When you receive them, look the stones over to notice their shapes, colors, and rock types. Then find the black stones. They contain messages about the four abilities— your senses, curiosity, imagination, and reverence— and how to activate, apply, hone, and make a habit of using them in Nature. Read and think about them wherever you are.

The rest of the stones are dedicated to applying each ability to Earth’s nine realms. When you go outside, take a few of these stones with you and do what they say. Your experience of the outdoors will be transformed.

Make Progress

Go for a walk with your stones. Pick one, read it, reflect, and do what it says. Walk a distance, select another, and repeat. Do this often when you’re outdoors until the lessons become so familiar you do it automatically.
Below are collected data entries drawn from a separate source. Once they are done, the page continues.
(* ===== verification/ResponseCache.v ===== *)
(** * Response cache

    Models [src/src/llm/response_cache.rs]: the cache key, the lookup with
    expiry, the eviction of expired and least recently used entries, and the
    provider that answers [complete] from the cache.  The lookup and the
    store run under the cache's lock, the call between them does not:
    [cache_step] has one step per critical section.

    What the code takes from other crates is a parameter: the SHA-256 hash in
    hexadecimal, the JSON rendering of the messages, and the order in which a
    [HashMap] is iterated, of which only that it enumerates the entries is
    assumed. *)

From S2P Require Import Prelude Externals Text LlmTypes.

Record ResponseCacheConfig := {
  ttl : Duration;
  max_entries : nat;
}.

Definition cache_config_default : ResponseCacheConfig := {|
  ttl := secs 3600; max_entries := 1000 |}.

Record CacheEntry := {
  entry_response : CompletionResponse;
  created_at : Instant;
  last_accessed : Instant;
  hit_count : Z;
}.

Abbreviation Cache := (gmap string CacheEntry).

(** ** The cache key *)

Section Key.
Context {J : SerdeJson}.
Context (sha256_hex : string → string) (messages_json : list ChatMessage → option string).

(** [u32::to_le_bytes] and [f32::to_le_bytes] *)
Definition le_bytes (z : Z) : string :=
  let b k := byte (Z.to_nat (Z.land (Z.shiftr z k) 255)) in
  String (b 0%Z) (String (b 8%Z) (String (b 16%Z) (String (b 24%Z) ""))).

(** What is fed to the hasher. *)
Definition key_material (model : string) (request : CompletionRequest) : string :=
  model +:+ "|" +:+ default "" (messages_json (req_messages request))
  +:+ "|" +:+ from_option le_bytes "" (req_max_tokens request)
  +:+ "|" +:+ from_option le_bytes "" (req_temperature request)
  +:+ "|" +:+ foldr (λ s acc, s +:+ String (byte 0) acc) ""
                (default [] (req_stop_sequences request)).

Definition cache_key (model : string) (request : CompletionRequest) : string :=
  sha256_hex (key_material model request).
End Key.

(** ** The two critical sections *)

Section Cache.
Context (cfg : ResponseCacheConfig).
Context (iter : Cache → list (string * CacheEntry)).

Definition fresh_at (now : Instant) (e : CacheEntry) : bool :=
  (elapsed now (created_at e) <? ttl cfg)%Z.

Definition touch (now : Instant) (e : CacheEntry) : CacheEntry := {|
  entry_response := entry_response e; created_at := created_at e;
  last_accessed := now; hit_count := wrap_u64 (hit_count e + 1) |}.
(** *** The invariant *)

Definition guard_inv (cfg : CostGuardConfig) (day0 : Z) (w : GuardWorld) : Prop :=
  let g := gw_guard w in
  guard_config g = cfg ∧ (0 <= gw_clock w)%Z ∧
  reset_date (daily_cost g) = billing_day day0 (gw_log w) ∧
  (reset_date (daily_cost g) <= gw_today w)%Z ∧
  Forall (λ e, (e.1.2 <= reset_date (daily_cost g))%Z) (gw_log w) ∧
  dc_total (daily_cost g) = spent_on (reset_date (daily_cost g)) (gw_log w) ∧
  (budget_exceeded g = true → ∃ limit, max_cost_per_day_cents cfg = Some limit ∧
     (limit <= to_cents (dc_total (daily_cost g)))%Z) ∧
  window_ok (gw_clock w) (times (gw_log w)) (action_window g).

Lemma costs_on_snoc day log t d c :
  costs_on day (log ++ [(t, d, c)]) = costs_on day log ++ (if (d =? day)%Z then [c] else []).
Proof. unfold costs_on. rewrite omap_app. simpl. by destruct (d =? day)%Z. Qed.

Lemma costs_on_later day log :
  Forall (λ e, (e.1.2 < day)%Z) log → costs_on day log = [].
Proof.
  induction 1 as [|[[t d] c] log Hd _ IH]; [done|]. unfold costs_on in *. simpl in *.
  destruct (Z.eqb_spec d day); [lia|done].
Qed.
The point is to perceive more, dig deeper, and involve different parts of your body and brain in the experience of Nature. Once you start, you’ll find it’s a self-reinforcing process that engages and integrates you with the natural world. Keep it up while you move on to the last step.

Photo Art on this website includes adaptations from “A Long Dead Star” from ESA, Hubble, and NASA, by Y Chu; “The Blue Marble from NASA; “Twin Blue Marbles” from NASA; and Earth photo by Reid Wiseman from the International Space Station, Expedition 40.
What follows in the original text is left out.